ADF STAFF
In the early 1990s, a symbiotic relationship began between poachers of South African abalone and organized crime syndicates from China, where the large sea snail is considered a delicacy.
That relationship, which includes African gangs and Chinese drug traffickers, continues to this day.
Called “white gold” because of their pearly underbelly, the snails are considered a luxury item. Sharply rising demand in the 1990s created a multibillion-dollar global export industry — and a booming poaching industry in South Africa.
Of the 56 species of abalone worldwide, five are found in South Africa. One of them, Haliotis midae, is regarded as among the tastiest. The mollusks grow slowly, taking eight to nine years to reach the minimum legal size at which they can be collected.

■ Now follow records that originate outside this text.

(** * better_device_information: the synchronisation of a device inventory

    A shallow embedding of [better_device_information.py].  The script reads
    two JSON documents (the device list and the team list), resolves an
    identity for every device, groups AV-box bundles, and reconciles three
    tables (inventory, AV-box mapping, ledger) inside one database session.

    Conventions of the model.
    - A decoded JSON document is a [json] value; a Python dict is an
      association list in insertion order, looked up by its first binding.
      JSON floats are not part of the model, numbers are integers.
    - Strings are sequences of bytes; [lower] and indexing act on ASCII.
    - A Python exception is the [Raise] outcome of a computation.
    - [str()] and [json.dumps] are left to the Python runtime ([Runtime]).
    - The HTTP fetches are inputs: [fetch_data] answers the decoded document,
      or [JNull] for Python's [None].
    - A table is the list of its rows in insertion order.  The session
      flushes pending rows before a query, so a query sees what the run has
      written so far; [first()] answers the first row that matches.
    - The database is SQLite in memory (line 108).  A [String] column holds
      NULL or a text: a value is converted when it is bound, and a value
      that cannot be bound raises.  The values of a row are bound when the
      row is flushed, at the next query or at the commit; the model binds
      them where the row is written.  Nothing returns from a run between
      the two, so a run commits in the model exactly when it commits in the
      code; the exception a run ends with may differ when the Python code
      faults between a write and its flush.
    - The [timestamp] column of the ledger is filled from the clock when the
      row is written and is not part of the model.  The report printed after
      the commit only reads the tables and is left out. *)

From Stdlib Require Import ZArith List Bool String Ascii Lia Permutation.
From Stdlib Require Import DecimalString.
Import ListNotations.
Local Open Scope string_scope.
Local Open Scope Z_scope.
Local Open Scope list_scope.

(** ** Decoded JSON documents *)

#[local] Set Warnings "-register-all".

Inductive json : Type :=
| JNull
| JBool (b : bool)
| JInt (n : Z)
| JStr (s : string)
| JList (l : list json)
| JObj (o : list (string * json)).

(** ** Exceptions *)

Inductive exn : Type :=
| AttributeError
| KeyError
| TypeError
| IndexError
| NoResultFound
| MultipleResultsFound
| OverflowError
| DBAPIError.

Inductive result (A : Type) : Type :=
| Ok (a : A)
| Raise (e : exn).
Arguments Ok {A} a.
Arguments Raise {A} e.

Definition bind {A B} (m : result A) (k : A -> result B) : result B :=
  match m with
  | Ok a => k a
  | Raise e => Raise e
  end.

Declare Scope py_scope.
Delimit Scope py_scope with py.
Notation "x <- m ;; k" := (bind m (fun x => k))
  (at level 100, m at next level, right associativity) : py_scope.
Local Open Scope py_scope.

Fixpoint foldM {A B} (f : A -> B -> result A) (l : list B) (a : A) : result A :=
  match l with
  | [] => Ok a
  | b :: l' => a' <- f a b ;; foldM f l' a'
  end.

Fixpoint mapM {A B} (f : A -> result B) (l : list A) : result (list B) :=
  match l with
  | [] => Ok []
  | a :: l' => b <- f a ;; bs <- mapM f l' ;; Ok (b :: bs)
  end.

(** ** Python's view of JSON values *)

(** [bool(v)]: [None], [False], [0] and the empty string, list and dict are
    false. *)
Definition truthy (v : json) : bool :=
  match v with
  | JNull => false
  | JBool b => b
  | JInt n => negb (n =? 0)
  | JStr s => negb (s =? "")%string
  | JList l => match l with [] => false | _ => true end
  | JObj o => match o with [] => false | _ => true end
  end.

Fixpoint lookup {A} (k : string) (o : list (string * A)) : option A :=
  match o with
  | [] => None
  | (k', v) :: o' => if (k =? k')%string then Some v else lookup k o'
  end.

(** [a == b].  [True] and [1] are equal, as are [False] and [0]; two dicts
    are equal when they bind the same keys to equal values. *)
Fixpoint py_eq (a b : json) {struct a} : bool :=
  match a, b with
  | JNull, JNull => true
  | JBool x, JBool y => Bool.eqb x y
  | JBool x, JInt n => n =? (if x then 1 else 0)
  | JInt n, JBool x => n =? (if x then 1 else 0)
  | JInt n, JInt m => n =? m
  | JStr s, JStr t => (s =? t)%string
  | JList l, JList m =>
      (fix go (l m : list json) {struct l} : bool :=
         match l, m with
         | [], [] => true
         | x :: l', y :: m' => py_eq x y && go l' m'
         | _, _ => false
         end) l m
  | JObj o, JObj p =>
      (List.length o =? List.length p)%nat &&
      (fix go (o : list (string * json)) {struct o} : bool :=
         match o with
         | [] => true
         | (k, v) :: o' =>
             match lookup k p with
             | Some w => py_eq v w
             | None => false
             end && go o'
         end) o
  | _, _ => false
  end.

(** [x in l] for a list [l]. *)
Definition list_contains (x : json) (l : list json) : bool :=
  existsb (py_eq x) l.

(** [pat in s] for two strings. *)
Fixpoint substring_of (pat s : string) : bool :=
  prefix pat s ||
  match s with
  | EmptyString => false
  | String _ s' => substring_of pat s'
  end.

(** [pat in v] for a string [pat]: substring of a string, element of a
    list, key of a dict; other values are not iterable. *)
Definition py_in (pat : string) (v : json) : result bool :=
  match v with
  | JStr s => Ok (substring_of pat s)
  | JList l => Ok (list_contains (JStr pat) l)
  | JObj o => Ok (match lookup pat o with Some _ => true | None => false end)
  | _ => Raise TypeError
  end.

(** [d.get(k, default)]; only a dict has the method. *)
Definition get_default (d : json) (k : string) (default : json) : result json :=
  match d with
  | JObj o => Ok (match lookup k o with Some v => v | None => default end)
  | _ => Raise AttributeError
  end.

(** [d.get(k)] *)
Definition get (d : json) (k : string) : result json := get_default d k JNull.

(** [d[k]] for a string [k]. *)
Definition subscript (d : json) (k : string) : result json :=
  match d with
  | JObj o => match lookup k o with Some v => Ok v | None => Raise KeyError end
  | _ => Raise TypeError
  end.

Fixpoint chars (s : string) : list json :=
  match s with
  | EmptyString => []
  | String c s' => JStr (String c EmptyString) :: chars s'
  end.

(** [for x in v]: the elements of a list, the characters of a string, the
    keys of a dict. *)
Definition py_iter (v : json) : result (list json) :=
  match v with
  | JList l => Ok l
  | JStr s => Ok (chars s)
  | JObj o => Ok (map (fun kv => JStr (fst kv)) o)
  | _ => Raise TypeError
  end.

Definition lower_ascii (c : ascii) : ascii :=
  let n := nat_of_ascii c in
  if ((65 <=? n) && (n <=? 90))%nat then ascii_of_nat (n + 32) else c.

Fixpoint lower (s : string) : string :=
  match s with
  | EmptyString => EmptyString
  | String c s' => String (lower_ascii c) (lower s')
  end.

(** [v.lower()]; only a string has the method. *)
Definition str_lower (v : json) : result string :=
  match v with
  | JStr s => Ok (lower s)
  | _ => Raise AttributeError
  end.

(** [sep.join(l)]: every item must be a string. *)
Fixpoint join (sep : string) (l : list json) : result string :=
  match l with
  | [] => Ok ""%string
  | JStr s :: l' =>
      match l' with
      | [] => Ok s
      | _ => rest <- join sep l' ;; Ok (s ++ sep ++ rest)%string
      end
  | _ :: _ => Raise TypeError
  end.

(** [a or b] *)
Definition py_or (a b : json) : json := if truthy a then a else b.

(** The parts of the Python runtime that are not modelled. *)
Class Runtime : Type := {
  py_str : json -> string;      (* str(v), as an f-string formats v *)
  json_dumps : json -> string   (* json.dumps(v) *)
}.

(** ** Identity Resolver *)

Definition get_effective_device_type (device : json) : result json :=
  device_subtype <- get device "device_subtype" ;;
  device_type <- get_default device "device_type" (JStr "") ;;
  if truthy device_subtype then Ok device_subtype
  else
    lowered <- str_lower device_type ;;
    if existsb (String.eqb lowered) ["chrome"; "firefox"; "safari"]%string
    then Ok (JStr "browser")
    else Ok device_type.

Definition get_unique_device_id (device : json) : result json :=
  t <- get_effective_device_type device ;;
  if py_eq t (JStr "browser") then get device "device_address"
  else get device "device_id".

(** ** Team Annotator *)

Definition collect_team (device_teams : list json) (team : json)
  : result (list json) :=
  name <- subscript team "team_name" ;;
  if negb (list_contains name device_teams)
  then Ok (device_teams ++ [name])
  else Ok device_teams.

Definition collect_device (device_address : json) (device_teams : list json)
  (device : json) : result (list json) :=
  a <- get device "device_address" ;;
  if py_eq device_address a then
    ts <- get_default device "teams" (JList []) ;;
    teams <- py_iter ts ;;
    foldM collect_team teams device_teams
  else Ok device_teams.

Definition get_device_teams (device_address teams_list : json)
  : result (list json) :=
  if negb (truthy teams_list) then Ok []
  else
    devs <- get teams_list "devices" ;;
    if negb (truthy devs) then Ok []
    else
      devices <- py_iter devs ;;
      foldM (collect_device device_address) devices [].

Definition device_details_teams (device_teams : list json) : result json :=
  if truthy (JList device_teams)
  then s <- join ", " device_teams ;; Ok (JStr s)
  else Ok (JStr "").

(** The dict built by [device_details_for_db], one field per key. *)
Record inventory_data : Type := {
  d_device_type : json;
  d_model : json;
  d_device_skus : json;
  d_udid : json;
  d_host_name : json;
  d_os_version : json;
  d_location : json;
  d_device_notes : json;
  d_teams : json;
  d_is_avbox : json
}.

Definition device_details_for_db {RT : Runtime} (device teams_list : json)
  : result inventory_data :=
  address <- get device "device_address" ;;
  device_teams <- get_device_teams address teams_list ;;
  skus <- get device "device_skus" ;;
  device_type <- get_effective_device_type device ;;
  model <- get device "model" ;;
  device_skus <- match skus with
                 | JList l => s <- join ", " l ;; Ok (JStr s)
                 | _ => Ok skus
                 end ;;
  udid <- get_unique_device_id device ;;
  host_name <- get device "hostname" ;;
  os_version <- get device "os_version" ;;
  host_city <- get_default device "host_city" (JStr "") ;;
  host_country <- get_default device "host_country" (JStr "") ;;
  device_notes <- get device "device_note" ;;
  teams <- device_details_teams device_teams ;;
  avbox_info <- get device "avbox_info" ;;
  Ok {| d_device_type := device_type;
        d_model := model;
        d_device_skus := device_skus;
        d_udid := udid;
        d_host_name := host_name;
        d_os_version := os_version;
        d_location := JStr (py_str host_city ++ ", " ++ py_str host_country)%string;
        d_device_notes := device_notes;
        d_teams := teams;
        d_is_avbox := JBool (truthy avbox_info) |}.

(** ** Hashable values: set elements and dict keys

    A key is a hashable JSON scalar up to [==]: [True] is the key [1] and
    [False] the key [0].  Lists and dicts are unhashable. *)

Inductive key : Type :=
| KNone
| KInt (n : Z)
| KStr (s : string).

Definition hash_key (v : json) : result key :=
  match v with
  | JNull => Ok KNone
  | JBool b => Ok (KInt (if b then 1 else 0))
  | JInt n => Ok (KInt n)
  | JStr s => Ok (KStr s)
  | _ => Raise TypeError
  end.

Definition key_eqb (a b : key) : bool :=
  match a, b with
  | KNone, KNone => true
  | KInt n, KInt m => n =? m
  | KStr s, KStr t => (s =? t)%string
  | _, _ => false
  end.

Definition key_in (k : key) (s : list key) : bool := existsb (key_eqb k) s.

(** [a - b] on sets, a set being the list of its elements. *)
Definition set_diff (a b : list key) : list key :=
  filter (fun k => negb (key_in k b)) a.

Once in abundance across two-thirds of South Africa’s coastline, stocks of abalone are declining at unprecedented speeds and are now at critically low levels.
Wildlife trade monitoring group Traffic estimates that 2,000 metric tons of abalone are taken illegally from South African waters every year. The illicit industry is estimated to be worth at least $60 million a year.
“These are among the highest poaching levels we have seen in the last 20 or so years,” Markus Bürgener, South African program officer for Traffic, said in a 2018 documentary called “Empty Shells.”
Making matters worse for local fishermen who obey the law, South Africa reduced its allowable limit of legally harvested abalone to 80 metric tons in 2007.
Traffic estimated that from 2000 to 2018 poachers took at least 96 million abalone from South Africa’s coast.
For most of the 20th century, the abalone population was stable, according to Professor Peter Britz of Rhodes University in Makhanda, South Africa.
“But then in the mid-’90s a perfect storm happened,” he said in a documentary called “White Gold,” describing how the rising demand from China coincided with post-apartheid South Africa rejoining global trade markets. “It stimulated a gold rush for abalone. Very rapidly organized crime came into the picture.
“Initially people were just fishing for themselves, and then soon gangs came in. Chinese syndicates provided the marketing channel to Asia.”
Abalone typically are sold by poachers for a fraction of their value to local gangs, Britz said. Then they are dried and smuggled to neighboring countries such as Eswatini, Lesotho and Namibia before Chinese syndicates export them to Hong Kong.
Over the years, South African gangs and their Chinese buyers developed a barter economy, substituting an exchange of drugs for abalone instead of using cash.
Chinese syndicates, which have operated in South Africa for decades, trade precursor chemicals used to make popular drugs like methaqualone, which is known as “Mandrax” in South Africa, and crystal methamphetamine, which is known locally as “tik.”
Unregulated and easily acquired in China, the precursor chemicals are expensive and difficult to obtain in South Africa.
By 2005, meth had become the leading drug of choice in the Western Cape province, surpassing methaqualone, marijuana and alcohol, according to the South African Community Epidemiology Network on Drug Use.
“Because of the involvement of organized crime, the apparent links to gangs in Cape Town, the links between the trade in abalone and the trade in drugs, there are also some clear negative socioeconomic impacts associated with it,” Bürgener said. “You have whole cohorts of people along the coast that are involved, and their work experience is only within an illicit economy.”
Meth production has declined in South Africa in recent years, as new lines of supply have emerged from Nigeria and the Middle East. Despite these changes, the relationship between the illegal abalone and drug markets continues. And this is bad news for legitimate fishermen.
“It’s inevitable that the fishery will collapse,” Britz said.